[Stored data entries]
== Segment start ==

Lemma compile_loop_reported g rules : ∀ p errs, ∃ cs es,
  compile_loop resolve g rules p errs = (p ++ cs, errs ++ es) ∧ reported g p rules cs es.
Proof.
  induction rules as [|r rules IH]; intros p errs; cbn [compile_loop].
  { exists [], []. rewrite !app_nil_r. split; [done|constructor]. }
  destruct (compile_rule _ r) as [e|c] eqn:Hc.
  { destruct (IH p (errs ++ [e])) as (cs & es & -> & H). exists cs, (e :: es).
    rewrite <- (assoc_L (++)). split; [done|]. constructor; [by apply compile_rule_error|done]. }
  destruct (Nat.eqb_spec (length p) maxRules).
  { exists [], [err_rules]. rewrite app_nil_r. split; [done|by constructor]. }
  destruct (compile_rule_wf _ _ _ Hc) as (Hw & _ & Hb). pose proof (compile_rule_of _ _ _ Hc) as Hr.
  destruct (r_block c && refuse resolve g c) eqn:Eg.
  - apply andb_true_iff in Eg as [Eb Er].
    destruct (IH (p ++ [no_block c]) (errs ++ [err_guard])) as (cs & es & -> & H).
    exists (no_block c :: cs), (err_guard :: es). rewrite <- !(assoc_L (++)). split; [done|].
    apply rep_weakened; try done. by apply Hb.
  - destruct (IH (p ++ [c]) errs) as (cs & es & -> & H). exists (c :: cs), es.
    rewrite <- (assoc_L (++)). split; [done|]. apply rep_kept; try done. intros E. by rewrite E in Eg.
Qed.

(** Without errors, the policy is the list of the rules, each validated. *)
Lemma reported_clean g p rules cs : reported g p rules cs [] →
  Forall2 (λ r c, rule_wf c ∧ r_rule c = r ∧ (r_block c = true ↔ ru_action r = zs "block")) rules cs.
Proof. remember [] as es eqn:He. induction 1; try done; constructor; [done|]. by apply IHreported. Qed.
End facts.

(** ** From the server's rules to the kernel *)

Section policy.
Context (resolve : list Z → option (list Z)) (g : guard).

(** What the server's strings must be like for the kernel's keys to hold
    them: without NUL, and parent and child names shorter than a key.
    Nothing in [compileWith] ensures it. *)
Record rule_fits (r : rule) : Prop := {
  rf_value : no_nul (ru_value r);
  rf_parent : no_nul (ru_parent r);
  rf_names n : ru_type r = zs "parent" → n ∈ split_names (ru_parent r) ++ split_names (ru_value r) →
    (length n < NAME_LEN)%nat;
}.

Lemma compile_rule_fits n r c : rule_fits r → compile_rule n r = inr c →
  no_nul (r_value c) ∧ ∀ x, x ∈ r_parents c ++ r_children c → c_str NAME_LEN x.
Proof.
  intros [Hv Hp Hn] H. unfold compile_rule in H. destruct (negb _ && negb _); [done|].
  destruct (bool_decide_reflect (ru_type r = zs "hash")).
  { destruct (is_sha256 _) eqn:E; [|done]. injection H as <-. split; [by apply sha256_no_nul|].
    by intros x ?%not_elem_of_nil. }
  destruct (bool_decide _ || bool_decide _).
  { destruct (is_abs (ru_value r)); cbn [negb] in H; [|done]. injection H as <-.
    split; [by apply clean_no_nul|]. by intros x ?%not_elem_of_nil. }
  destruct (bool_decide_reflect (ru_type r = zs "parent")) as [Et|]; [|done].
  destruct (_ || _); [done|]. destruct (_ =? _)%nat; [done|]. injection H as <-. split; [done|].
  cbn [r_parents r_children]. intros x Hx. split; [by apply Hn|].
  apply elem_of_app in Hx as [Hx|Hx]; [exact (split_names_no_nul _ _ Hp Hx)|exact (split_names_no_nul _ _ Hv Hx)].
Qed.

Lemma length_parent_list i p : length (parent_list i p) = length (filter is_parent p).
Proof.
  revert i. induction p as [|c p IH]; intros i; [done|]. cbn [parent_list]. rewrite length_app, IH.
  destruct (is_parent c) eqn:E.
  - rewrite filter_cons_True by (by rewrite E). done.
  - rewrite filter_cons_False by (rewrite E; by intros []). done.
Qed.

Lemma compiled_policy_ok rules : Forall rule_fits rules → policy_ok (fst (compileWith resolve g rules)).
Proof.
  intros Hr. destruct (compile_ok resolve g rules) as (rs & Hs & [H1 H2 H3] & _).
  assert (Hc : ∀ c, c ∈ fst (compileWith resolve g rules) →
    no_nul (r_value c) ∧ ∀ x, x ∈ r_parents c ++ r_children c → c_str NAME_LEN x).
  { intros c [i Hi]%list_elem_of_lookup_1. destruct (Forall2_lookup_r _ _ _ _ _ H3 Hi) as (r & Hri & n & c' & Hc & ->).
    assert (Hf : rule_fits r).
    { rewrite Forall_forall in Hr. apply Hr. eapply sublist_subseteq; [exact Hs|].
      by eapply list_elem_of_lookup_2. }
    destruct (compile_rule_fits n r c' Hf Hc). by destruct (_ && _). }
  split.
  - exact H1.
  - rewrite length_parent_list. exact H2.
  - intros c Hin. by apply Hc.
  - intros c n Hin. by apply Hc.
Qed.
End policy.

(** A run under a loaded policy refuses only by a block rule that the view
    finds. *)
Lemma refused_by_rule {KL : KernelLayout} stat major minor iter rules s (c : ctx) ns bprm rest v slot sc :
  policy_ok rules → names_fit rules → (∀ m, iter m ≡ₚ map_to_list m) → pst_shape s → pst_ok s →
  ctx_ok c → holds_ns c ns → holds_keys c ns → sees_exec c ns bprm v → view_fits v →
  array_lookup (prevent_config s) 1 ≠ Some (cx_tgid c) →
  percpu_lookup (scratch_map s) (cx_cpu c) 0 = Some sc → pp_ok (sc_parts sc) →
  ∃ s', apply stat major minor iter rules s = (true, s') ∧
    (eval (check_exec c slot (bprm :: rest)) s' ≠ 0 →
     ∃ r, r ∈ rules ∧ r_block r = true ∧ found_by stat major minor v r).
Proof.
  intros Hok Hfit Hi Hsh Hsok Hc Hns Hk Hse Hv Hself Hsc Hpp.
  destruct (kernel_verdict stat major minor iter rules s c ns bprm rest v slot sc Hok Hfit
              Hi Hsh Hsok Hc Hns Hk Hse Hv Hself Hsc Hpp) as (s' & Ha & Hret).
  exists s'. split; [done|]. rewrite Hret. unfold blocked. destruct (kernel_match _ _ _ rules v) as [i|] eqn:E; [|done].
  destruct (kernel_match_rule _ _ _ _ _ _ E) as (r & Hr & Hf). cbn [mbind option_bind]. rewrite Hr.
  destruct (r_block r) eqn:Eb; [|done]. intros _. exists r. split; [by eapply list_elem_of_lookup_2|done].
Qed.


(** ** The guard *)

Lemma newGuard_paths resolve hash_file exe p :
  p ∈ g_paths (newGuard resolve hash_file exe) → ∃ q, resolve q = Some p.
Proof.
  unfold newGuard. set (l := protectedPaths ++ option_list exe).
  assert (H : ∀ g, p ∈ g_paths (foldl (λ g p, match resolve p with
      | None => g
      | Some real => Guard (g_paths g ++ [real])
          (match hash_file real with Some h => <[h := real]> (g_hashes g) | None => g_hashes g end)
      end) g l) → p ∈ g_paths g ∨ ∃ q, resolve q = Some p).
  { induction l as [|x l IH]; intros g; cbn [foldl]; [by left|]. intros [H|H]%IH; [|by right].
    destruct (resolve x) as [real|] eqn:E; [|by left]. cbn [g_paths] in H.
    apply elem_of_app in H as [H| ->%list_elem_of_singleton]; [by left|right; by exists x]. }
  intros [[]%not_elem_of_nil|Hq]%H. exact Hq.
Qed.

(** The guard refuses a path rule on a protected file, and a directory rule
    above one. *)
Lemma refuse_path resolve g c p : r_type c = TypePath → r_value c = p → p ∈ g_paths g → resolve p = Some p →
  refuse resolve g c = true.
Proof.
  intros Ht Hv Hp Hr. unfold refuse. rewrite Ht, Hv, Hr. cbn. apply existsb_exists. exists p.
  split; [by apply list_elem_of_In|]. by apply bool_decide_eq_true.
Qed.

== Segment end ==

Exercise brief
The entries above hold the needed span. Transcribe exactly the lines from the one with "induction rules as" to the one with "cs, (e :: es).", both included.

Task response
  induction rules as [|r rules IH]; intros p errs; cbn [compile_loop].
  { exists [], []. rewrite !app_nil_r. split; [done|constructor]. }
  destruct (compile_rule _ r) as [e|c] eqn:Hc.
  { destruct (IH p (errs ++ [e])) as (cs & es & -> & H). exists cs, (e :: es).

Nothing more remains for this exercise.